There is no doubt that there is an unprecedented crisis in general practice. Eighty-four per cent of GPs report that unchecked and growing workload pressures are undermining their ability to provide safe and quality care. 

The GP Forward View has been heralded by some as the solution, but in my view £2.4 billion is wholly inadequate to make the vision into a reality and opportunities have been missed to make a real difference to the working lives of GPs.

We are told that the NHS is unsustainable and that we must make efficiency savings, but we are a rich country with the most cost-effective healthcare system in the developed world.

Abolition of the NHS market would instantly save billions but this low hanging fruit is never contemplated by those in power. We can afford to fund the NHS properly, the Government just chooses not to.

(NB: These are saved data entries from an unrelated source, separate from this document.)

(** The selectors of the code find the two segments. *)
Lemma tables_load lab m :
  labels_ok lab → bytes_in m (GDT32_label lab) (stage2_tables lab) →
  load_segment m (table_pointer m (GDT32Pointer lab)) code_segment 0x08 = Some CodeSegDes32 ∧
  load_segment m (table_pointer m (GDT32Pointer lab)) stack_segment 0x10 = Some DataSegment32.
Proof.
  intros [_ [Hlo Hhi]] (Hg & (Hl & (Hb & _)%bytes_in_app)%bytes_in_app)%bytes_in_app.
  change (zlen GDT32_bytes) with 24 in *. change (zlen (le_split 2 _)) with 2 in Hb.
  assert (table_pointer m (GDT32Pointer lab) = (23, GDT32_label lab)) as ->.
  { unfold table_pointer. replace (GDT32Pointer lab) with (GDT32_label lab + 24) by lab_lia lab.
    rewrite (rd16_le_split _ _ _ Hl), (rd32_le_split _ _ _ Hb). by rewrite u32_small by lab_lia lab. }
  apply bytes_in_app in Hg as (_ & (Hc & (Hd & _)%bytes_in_app)%bytes_in_app).
  change (zlen (descriptor_bytes _)) with 8 in *.
  pose proof GDT32_ok as Hok. apply Forall_cons in Hok as [_ Hok]. apply Forall_cons in Hok as [Hokc Hok].
  apply Forall_cons in Hok as [Hokd _]. unfold load_segment. cbn [fst snd].
  replace (GDT32_label lab + 16) with (GDT32_label lab + 8 + 8) by lia.
  rewrite (read_descriptor_bytes _ _ _ Hokc Hc), (read_descriptor_bytes _ _ _ Hokd Hd). by split.
Qed.

(** ** The loader's result *)

Record loaded (lab : labels) (l : list (list Z)) (image : list Z) (h h' : machine) : Prop := {
  ld_map : e820_map (mem h') = region_of_bytes <$> l;
  ld_below : e820_below_screen (mem h');
  ld_image : ∀ i x, image !! i = Some x → rd8 (mem h') (0x10000 + Z.of_nat i) = u8 x;
  ld_tail : ∀ a, 0x16000 <= a < 0xA0000 → rd8 (mem h') a = rd8 (mem h) a;
  ld_cr0 : cr0 h' = Z.lor (cr0 h) 1;
  ld_iflag : iflag h' = false;
  ld_rest : cr2 h' = cr2 h ∧ cr3 h' = cr3 h ∧ ebp h' = ebp h;
  ld_tables : events h' = [Lidt (IDT32Pointer lab); Lgdt (GDT32Pointer lab); Cli; Sti; Cli] ++ events h;
}.

Lemma switch_enters lab h :
  labels_ok lab → bytes_in (mem h) (GDT32_label lab) (stage2_tables lab) →
  ∃ h', SwitchToProtectedMode lab h = Entered h' CodeSegDes32 DataSegment32 ∧ mem h' = mem h ∧
    cr0 h' = Z.lor (cr0 h) 1 ∧ iflag h' = false ∧ (cr2 h' = cr2 h ∧ cr3 h' = cr3 h ∧ ebp h' = ebp h) ∧
    events h' = [Lidt (IDT32Pointer lab); Lgdt (GDT32Pointer lab); Cli] ++ events h.
Proof.
  intros Hlab Ht. destruct (tables_load lab (mem h) Hlab Ht) as [Ec Ed].
  unfold SwitchToProtectedMode, PMEntry. cbn [mem set_cr0 push_event set_iflag cr0].
  rewrite Ec, Ed. eexists. split; [reflexivity|]. done.
Qed.

(** What the two stages write besides the entries: nothing of the second
    stage's tables. *)
Section tables_kept.
Context (b : bios) (lab : labels) (st2 image : list Z) (m m' : memory).
Context (Hlab : labels_ok lab) (Hvid : video_ok b) (Hst2 : stage2_has lab st2).

Definition stage2_memory : memory :=
  print_string b (stage1_MsgSuccess lab) (zlen stage1_MsgSuccess_text) (store_bytes m (16 * 0 + 0x7E00) st2).
Definition packet2_memory : memory := ReadPacket stage2_memory (stage2_ReadPacket lab) 0x30 0 0x1000 9.
Definition kernel_memory : memory := store_bytes packet2_memory (16 * 0x1000 + 0) image.

Lemma stage2_memory_parts :
  bytes_in stage2_memory (stage2_MsgError lab) stage2_strings ∧
  bytes_in stage2_memory (GDT32_label lab) (stage2_tables lab).
Proof using Hlab Hvid Hst2.
  destruct (stage2_has_parts lab st2 _ Hst2 (bytes_in_store m 0x7E00 st2)) as [Hs Ht].
  destruct (lo_stage2 _ Hlab). split; (eapply bytes_in_agree; [|eassumption]); intros x Hx;
    apply (vi_string _ Hvid); [change (zlen stage2_strings) with 87 in Hx|rewrite zlen_tables in Hx]; lab_lia lab.
Qed.

Lemma kernel_memory_tables : bytes_in kernel_memory (GDT32_label lab) (stage2_tables lab).
Proof using Hlab Hvid Hst2.
  destruct stage2_memory_parts as [_ Ht]. eapply bytes_in_agree; [|exact Ht]. intros x Hx.
  rewrite zlen_tables in Hx. destruct (lo_stage2 _ Hlab). unfold kernel_memory, packet2_memory.
  rewrite rd8_store_bytes_out, packet_out by lab_lia lab. done.
Qed.

(** Memory above the image and below the BIOS's. *)
Lemma kernel_memory_above x :
  (length st2 <= 512 * 5)%nat → (length image <= 512 * 0x30)%nat → 0x16000 <= x < 0xA0000 →
  rd8 kernel_memory x = rd8 m x.
Proof using Hlab Hvid.
  intros H2 Hi Hx. destruct (lo_stage2 _ Hlab). unfold kernel_memory, packet2_memory, stage2_memory, print_string.
  rewrite rd8_store_bytes_out by (unfold zlen; lia). rewrite packet_out by lab_lia lab.
  rewrite (vi_string _ Hvid) by lia. apply rd8_store_bytes_out. unfold zlen. lia.
Qed.
End tables_kept.

Lemma boot_loads b lab l image fuel h :
  bios_ok b lab l image → labels_ok lab → (length l < fuel)%nat → 0x5000 + 24 * zlen l <= 0x7C00 →
  ∃ h', boot b lab fuel h = Entered h' CodeSegDes32 DataSegment32 ∧ loaded lab l image h h'.
Proof.
  intros [[Hlba Hs Hent Hvid] (st2 & Hst2 & Hlen2 & Hhas) Himg Hlen] Hlab Hf Hl.
  unfold boot, LoadStage2, stage2, LoadKernel. cbn [mem push_event set_iflag set_esp set_mem].
  rewrite int13_read_packet, Hst2 by lia. cbn [fmap option_fmap option_map].
  rewrite decide_True by done. rewrite int13_read_packet, Himg by lia. cbn [fmap option_fmap option_map].
  set (p1 := ReadPacket (mem h) _ _ _ _ _). fold (stage2_memory b lab st2 p1).
  fold (packet2_memory b lab st2 p1). fold (kernel_memory b lab st2 image p1).
  pose proof (kernel_memory_tables b lab st2 image p1 Hlab Hvid Hhas) as Ht.
  pose proof (kernel_memory_above b lab st2 image p1 Hlab Hvid) as Habove.
  assert (bytes_in (kernel_memory b lab st2 image p1) 0x10000 image) as Hk by apply bytes_in_store.
  set (m1 := kernel_memory _ _ _ _ _) in *. clearbody m1.
  destruct (get_memory_map_lists b lab Hlab l m1 fuel Hs Hent Hf Hl) as (m2 & -> & Hhigh & Hmap).
  destruct (Hmap (video_mode_3 b m2)) as [He Hb]; [intros x Hx; by apply (vi_mode _ Hvid)|].
  destruct (lo_stage2 _ Hlab), (lo_stage1 _ Hlab).
  assert (∀ x, 0x7E00 <= x < 0xA0000 → x < memmap_count lab ∨ memmap_count lab + 2 <= x →
    rd8 (video_mode_3 b m2) x = rd8 m1 x) as Hrd.
  { intros x Hx Hc. rewrite (vi_mode _ Hvid) by lia. apply Hhigh; [lia|done]. }
  destruct (switch_enters lab (set_mem (λ _, video_mode_3 b m2) (set_mem (λ _, stage2_memory b lab st2 p1)
    (push_event Sti (set_iflag true (set_esp 0x7C00 (push_event Cli (set_iflag false h)))))))) as (h' & E & Em & E0 & Ei & Er & Ev);
    [done| |].
  { eapply bytes_in_agree; [|exact Ht]. intros x Hx. rewrite zlen_tables in Hx. apply Hrd; lab_lia lab. }
  exists h'. split; [exact E|]. cbn [set_mem mem] in Em. split; rewrite ?Em; try done.
  - intros i x Exi. pose proof (lookup_lt_Some _ _ _ Exi). rewrite Hrd by lab_lia lab. by apply Hk.
  - intros a Ha. rewrite Hrd by lab_lia lab. rewrite Habove by done. unfold p1. apply packet_out. lab_lia lab.
Qed.

(** ** The ways that do not reach the kernel *)

Lemma texts_are_bytes :
  Forall (λ x, 0 <= x < 256) stage1_MsgError_text ∧ Forall (λ x, 0 <= x < 256) stage2_MsgError_text ∧
  Forall (λ x, 0 <= x < 256) stage2_MsgNoSupport_text.
Proof. split_and!; apply (bool_decide_unpack _); vm_compute; exact I. Qed.

Lemma length_boot_sector code : length (boot_sector code) = 512%nat.
Proof. unfold boot_sector. rewrite !length_app, length_resize. reflexivity. Qed.

(** The data of the boot sector where its labels say. *)
Lemma boot_sector_data lab code m :
  labels_ok lab → zlen code = stage1_MsgError lab - 0x7C00 → bytes_in m 0x7C00 (boot_sector code) →
  bytes_in m (stage1_MsgError lab) stage1_MsgError_text.
Proof.
  intros [[_ Hhi] _] Hc Hm i x E. pose proof (lookup_lt_Some _ _ _ E) as Hi.
  assert (length stage1_MsgError_text = 45%nat) as El by reflexivity.
  replace (stage1_MsgError lab + Z.of_nat i) with (0x7C00 + Z.of_nat (length code + i)) by (unfold zlen in Hc; lia).
  apply Hm. unfold boot_sector. apply lookup_app_l_Some. unfold zlen in Hc.
  rewrite lookup_resize; [|lab_lia lab|rewrite length_app; change (length stage1_data) with 98%nat; lia].
  rewrite lookup_app_r by lia. replace (length code + i - length code)%nat with i by lia.
  by apply lookup_app_l_Some.
Qed.

(** The loader ends in its loop, interrupts enabled, with [text] on the screen. *)
Definition stops (b : bios) (lab : labels) (fuel : nat) (h : machine) (text : list Z) : Prop :=
  ∃ m h', boot b lab fuel h = Stopped text h' ∧ mem h' = write_string b 0x0A text m ∧ iflag h' = true.

Lemma stop_says b bp cx text h :
  cx = zlen text → bytes_in (mem h) bp text → Forall (λ x, 0 <= x < 256) text →
  stop b bp cx h = Stopped text (set_mem (write_string b 0x0A text) h).
Proof. intros -> Hm Ht. unfold stop, set_mem, print_string. by rewrite (bytes_at_in _ _ _ Hm Ht). Qed.

(** C22: the loader's errors.  If the second stage cannot be read from the drive
    of the boot sector, if the first hard disk has no extended functions, or if
    the kernel cannot be read from it, the loader stops, interrupts enabled, with
    the message of that error on the screen. *)
Theorem loader_stops_with_message b lab code fuel h :
  labels_ok lab → video_ok b → zlen code = stage1_MsgError lab - 0x7C00 →
  bytes_in (mem h) 0x7C00 (boot_sector code) →
  (disk b (boot_drive b) 1 5 = None → stops b lab fuel h stage1_MsgError_text) ∧
  ∀ st2, disk b (boot_drive b) 1 5 = Some st2 → stage2_has lab st2 →
    (lba_extension b 0x80 ≠ Some 0xAA55 → stops b lab fuel h stage2_MsgNoSupport_text) ∧
    (lba_extension b 0x80 = Some 0xAA55 → disk b 0x80 9 0x30 = None →
      stops b lab fuel h stage2_MsgError_text).
Proof.
  intros Hlab Hvid Hc Hm. destruct texts_are_bytes as (T1 & T2 & T3), (lo_stage1 _ Hlab), (lo_stage2 _ Hlab).
  unfold stops, boot, LoadStage2. cbn [mem push_event set_iflag set_esp set_mem].
  rewrite int13_read_packet by lia. set (p1 := ReadPacket (mem h) _ _ _ _ _). split.
  - intros ->. cbn [fmap option_fmap option_map]. rewrite (stop_says b _ _ stage1_MsgError_text); [|done| |done].
    + eexists _, _. split; [reflexivity|]. done.
    + eapply bytes_in_agree; [|by apply (boot_sector_data lab code)]. intros x Hx.
      change (zlen stage1_MsgError_text) with 45 in Hx. apply packet_out. lab_lia lab.
  - intros st2 -> Hhas. cbn [fmap option_fmap option_map]. fold (stage2_memory b lab st2 p1).
    destruct (stage2_memory_parts b lab st2 p1 Hlab Hvid Hhas) as [Hs _].
    set (m1 := stage2_memory _ _ _ _) in *. clearbody m1.
    apply bytes_in_app in Hs as (Hs1 & Hs). apply bytes_in_app in Hs as (_ & Hs3). unfold stage2, LoadKernel. split.
    + intros Hno. rewrite decide_False by done. rewrite (stop_says b _ _ stage2_MsgNoSupport_text); [|done..].
      eexists _, _. split; [reflexivity|]. done.
    + intros Hlba Hd. rewrite decide_True by done. cbn [mem set_mem]. rewrite int13_read_packet, Hd by lia.
      cbn [fmap option_fmap option_map]. rewrite (stop_says b _ _ stage2_MsgError_text); [|done| |done].
      * eexists _, _. split; [reflexivity|]. done.
      * eapply bytes_in_agree; [|exact Hs1]. intros x Hx. change (zlen stage2_MsgError_text) with 21 in Hx.
        apply packet_out. lab_lia lab.
Qed.

(** C21: the loader hands the kernel its image and the memory map.  With a BIOS
    that keeps its documentation - the disk is read, the E820 calls list the
    entries [l] and end - the two stages reach the kernel's entry.  The image
    stands at [0x10000], byte for byte; the map the kernel parses is exactly
    [l]; protected mode is on with the flat segments of the loader's table, paging
    and interrupts are off.  The loop ends for every map, and for maps of up to 469 entries it stays clear of the loader. *)
Theorem loader_hands_over b lab l image fuel h :
  bios_ok b lab l image → labels_ok lab → (length l < fuel)%nat → 0x5000 + 24 * zlen l <= 0x7C00 →
  paging_on h = false →
  ∃ h', boot b lab fuel h = Entered h' CodeSegDes32 DataSegment32 ∧ loaded lab l image h h' ∧
    paging_on h' = false ∧ Z.testbit (cr0 h') 0 = true.
Proof.
  intros Hb Hlab Hf Hl Hoff. destruct (boot_loads b lab l image fuel h Hb Hlab Hf Hl) as (h' & E & Hld).
  exists h'. split_and!; [done|done|..]; unfold paging_on in *; rewrite (ld_cr0 _ _ _ _ _ Hld), Z.lor_spec.
  - by rewrite Hoff.
  - apply orb_true_r.
Qed.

The main thrust of the GP Forward View document is about transforming general practice, but is this really necessary?

Here’s what I think should have been in the GP Forward View instead.

I would abandon the hub model, and redirect resources back into practices

Workforce

The workforce crisis must be urgently addressed. I would introduce an immediate moratorium on the threat to the immigration status of foreign GPs and nurses. The GPFV aims to recruit from overseas, but recent Government policy has meant that the reverse is happening and more than four in ten European doctors are considering leaving the NHS due to uncertainty about their continued residency after Brexit.

We desperately need to encourage more British medical students to choose general practice in the first place. The GP Forward View should have addressed this with a programme to enhance the status of general practice within medical schools. High quality GP student placements would give wide ranging clinical experience and show the rewards of family medicine, encouraging young doctors to embark on a career in general practice.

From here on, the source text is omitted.